[Extracted records]

(** * viet-listener: segmentation, translation cache and frequency merge

    A shallow embedding of [server.ts] (translation cache, prompt and bulk
    translation clients, greedy and optimal segmenters, request handler) and
    of the vocabulary part of [ProcessAudio.ts] (greedy segmenter, frequency
    merge, vocabulary of a run, rows of the study sheet, clip labels),
    followed by the properties stated for them.

    Conventions of the embedding:
    - a JS string is the list of its UTF-16 code units ([jsstring]);
    - a JS number that is read from a file and added to (a count of the
      frequency table) is an IEEE 754 double: [spec_float] of the Standard
      Library, with its operations at precision 53 and exponent bound 1024;
      the scores of spans and the counts of one run, integers that the
      program makes itself by small sums, are in [Z];
    - a JS object or [Map] used as a dictionary is a [gmap];
    - an array indexed by position is a list read with [!!] and written
      with [<[i:=x]>]; a hole of [new Array(n)] and the value [undefined]
      are [None];
    - module-level mutable state ([dictionary], [translationCache]) and the
      record of requests sent over the network are threaded explicitly;
      a thrown exception leaves the state as it was when it was thrown;
    - [String.prototype.toLowerCase] and the two remote services are
      parameters of the development. *)

From Stdlib Require Import ZArith Lia.
From Stdlib Require Ascii String SpecFloat.
From stdpp Require Import base option list sorting gmap fin_maps.

Import String.StringSyntax.
Local Open Scope string_scope.
Local Open Scope Z_scope.
Local Open Scope nat_scope.

(** ** JS strings *)

Module JS.

Definition jsstring : Type := list N.

(** Code units of an ASCII literal, used to write concrete inputs. *)
Definition js (s : String.string) : jsstring :=
  List.map Ascii.N_of_ascii (String.list_ascii_of_string s).

Definition SPACE : N := 32%N.
Definition NEWLINE : N := 10%N.
Definition COMMA : N := 44%N.
Definition COLON : N := 58%N.
Definition DOT : N := 46%N.

(** [WhiteSpace] and [LineTerminator] of ECMAScript: the code units removed
    by [trim] and matched by the regular expression class [\s]. *)
Definition isWhiteSpace (c : N) : bool :=
  ((9 <=? c) && (c <=? 13) || (c =? 32) || (c =? 160) || (c =? 5760)
   || (8192 <=? c) && (c <=? 8202) || (c =? 8232) || (c =? 8233)
   || (c =? 8239) || (c =? 8287) || (c =? 12288) || (c =? 65279))%N.

(** The class [\d]. *)
Definition isDigit (c : N) : bool := ((48 <=? c) && (c <=? 57))%N.

Fixpoint trimStart (s : jsstring) : jsstring :=
  match s with
  | c :: s' => if isWhiteSpace c then trimStart s' else s
  | [] => []
  end.

Definition trimEnd (s : jsstring) : jsstring := reverse (trimStart (reverse s)).

Definition trim (s : jsstring) : jsstring := trimEnd (trimStart s).

(** [s.split(sep)] for a one code unit separator. *)
Fixpoint splitOn (sep : N) (s : jsstring) : list jsstring :=
  match s with
  | [] => [[]]
  | c :: s' =>
      if (c =? sep)%N then [] :: splitOn sep s'
      else match splitOn sep s' with
           | w :: ws => (c :: w) :: ws
           | [] => [[c]]
           end
  end.

(** [parts.join(sep)]. *)
Fixpoint joinWith (sep : jsstring) (parts : list jsstring) : jsstring :=
  match parts with
  | [] => []
  | [p] => p
  | p :: ps => p ++ sep ++ joinWith sep ps
  end.

(** [a.slice(i, j)] on an array, for [i <= j]. *)
Definition slice {A} (i j : nat) (a : list A) : list A := take (j - i) (drop i a).

(** Truthiness of a string value that may be [undefined]. *)
Definition truthy (v : option jsstring) : option jsstring :=
  match v with
  | Some (c :: s) => Some (c :: s)
  | _ => None
  end.

(** [a || b] on such values. *)
Definition orElse (a b : option jsstring) : option jsstring :=
  match truthy a with
  | Some v => Some v
  | None => b
  end.

End JS.
Export JS.

(** ** Normalizer *)

(** The punctuation class of both segmenters: full stop, comma, exclamation
    and question marks, semicolon, colon, double and single quote, round,
    square and curly brackets. *)
Definition isPunct (c : N) : bool :=
  ((c =? 46) || (c =? 44) || (c =? 33) || (c =? 63) || (c =? 59) || (c =? 58)
   || (c =? 34) || (c =? 39) || (c =? 40) || (c =? 41) || (c =? 91)
   || (c =? 93) || (c =? 123) || (c =? 125))%N.

(** The first [replace]: each punctuation mark becomes a space. *)
Definition replacePunct (s : jsstring) : jsstring :=
  List.map (fun c => if isPunct c then SPACE else c) s.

● **About this exercise**
After reading the data above, print it all again exactly.

● **Your response**
(** * viet-listener: segmentation, translation cache and frequency merge

    A shallow embedding of [server.ts] (translation cache, prompt and bulk
    translation clients, greedy and optimal segmenters, request handler) and
    of the vocabulary part of [ProcessAudio.ts] (greedy segmenter, frequency
    merge, vocabulary of a run, rows of the study sheet, clip labels),
    followed by the properties stated for them.

    Conventions of the embedding:
    - a JS string is the list of its UTF-16 code units ([jsstring]);
    - a JS number that is read from a file and added to (a count of the
      frequency table) is an IEEE 754 double: [spec_float] of the Standard
      Library, with its operations at precision 53 and exponent bound 1024;
      the scores of spans and the counts of one run, integers that the
      program makes itself by small sums, are in [Z];
    - a JS object or [Map] used as a dictionary is a [gmap];
    - an array indexed by position is a list read with [!!] and written
      with [<[i:=x]>]; a hole of [new Array(n)] and the value [undefined]
      are [None];
    - module-level mutable state ([dictionary], [translationCache]) and the
      record of requests sent over the network are threaded explicitly;
      a thrown exception leaves the state as it was when it was thrown;
    - [String.prototype.toLowerCase] and the two remote services are
      parameters of the development. *)

From Stdlib Require Import ZArith Lia.
From Stdlib Require Ascii String SpecFloat.
From stdpp Require Import base option list sorting gmap fin_maps.

Import String.StringSyntax.
Local Open Scope string_scope.
Local Open Scope Z_scope.
Local Open Scope nat_scope.

(** ** JS strings *)

Module JS.

Definition jsstring : Type := list N.

(** Code units of an ASCII literal, used to write concrete inputs. *)
Definition js (s : String.string) : jsstring :=
  List.map Ascii.N_of_ascii (String.list_ascii_of_string s).

Definition SPACE : N := 32%N.
Definition NEWLINE : N := 10%N.
Definition COMMA : N := 44%N.
Definition COLON : N := 58%N.
Definition DOT : N := 46%N.

(** [WhiteSpace] and [LineTerminator] of ECMAScript: the code units removed
    by [trim] and matched by the regular expression class [\s]. *)
Definition isWhiteSpace (c : N) : bool :=
  ((9 <=? c) && (c <=? 13) || (c =? 32) || (c =? 160) || (c =? 5760)
   || (8192 <=? c) && (c <=? 8202) || (c =? 8232) || (c =? 8233)
   || (c =? 8239) || (c =? 8287) || (c =? 12288) || (c =? 65279))%N.

(** The class [\d]. *)
Definition isDigit (c : N) : bool := ((48 <=? c) && (c <=? 57))%N.

Fixpoint trimStart (s : jsstring) : jsstring :=
  match s with
  | c :: s' => if isWhiteSpace c then trimStart s' else s
  | [] => []
  end.

Definition trimEnd (s : jsstring) : jsstring := reverse (trimStart (reverse s)).

Definition trim (s : jsstring) : jsstring := trimEnd (trimStart s).

(** [s.split(sep)] for a one code unit separator. *)
Fixpoint splitOn (sep : N) (s : jsstring) : list jsstring :=
  match s with
  | [] => [[]]
  | c :: s' =>
      if (c =? sep)%N then [] :: splitOn sep s'
      else match splitOn sep s' with
           | w :: ws => (c :: w) :: ws
           | [] => [[c]]
           end
  end.

(** [parts.join(sep)]. *)
Fixpoint joinWith (sep : jsstring) (parts : list jsstring) : jsstring :=
  match parts with
  | [] => []
  | [p] => p
  | p :: ps => p ++ sep ++ joinWith sep ps
  end.

(** [a.slice(i, j)] on an array, for [i <= j]. *)
Definition slice {A} (i j : nat) (a : list A) : list A := take (j - i) (drop i a).

(** Truthiness of a string value that may be [undefined]. *)
Definition truthy (v : option jsstring) : option jsstring :=
  match v with
  | Some (c :: s) => Some (c :: s)
  | _ => None
  end.

(** [a || b] on such values. *)
Definition orElse (a b : option jsstring) : option jsstring :=
  match truthy a with
  | Some v => Some v
  | None => b
  end.

End JS.
Export JS.

(** ** Normalizer *)

(** The punctuation class of both segmenters: full stop, comma, exclamation
    and question marks, semicolon, colon, double and single quote, round,
    square and curly brackets. *)
Definition isPunct (c : N) : bool :=
  ((c =? 46) || (c =? 44) || (c =? 33) || (c =? 63) || (c =? 59) || (c =? 58)
   || (c =? 34) || (c =? 39) || (c =? 40) || (c =? 41) || (c =? 91)
   || (c =? 93) || (c =? 123) || (c =? 125))%N.

(** The first [replace]: each punctuation mark becomes a space. *)
Definition replacePunct (s : jsstring) : jsstring :=
  List.map (fun c => if isPunct c then SPACE else c) s.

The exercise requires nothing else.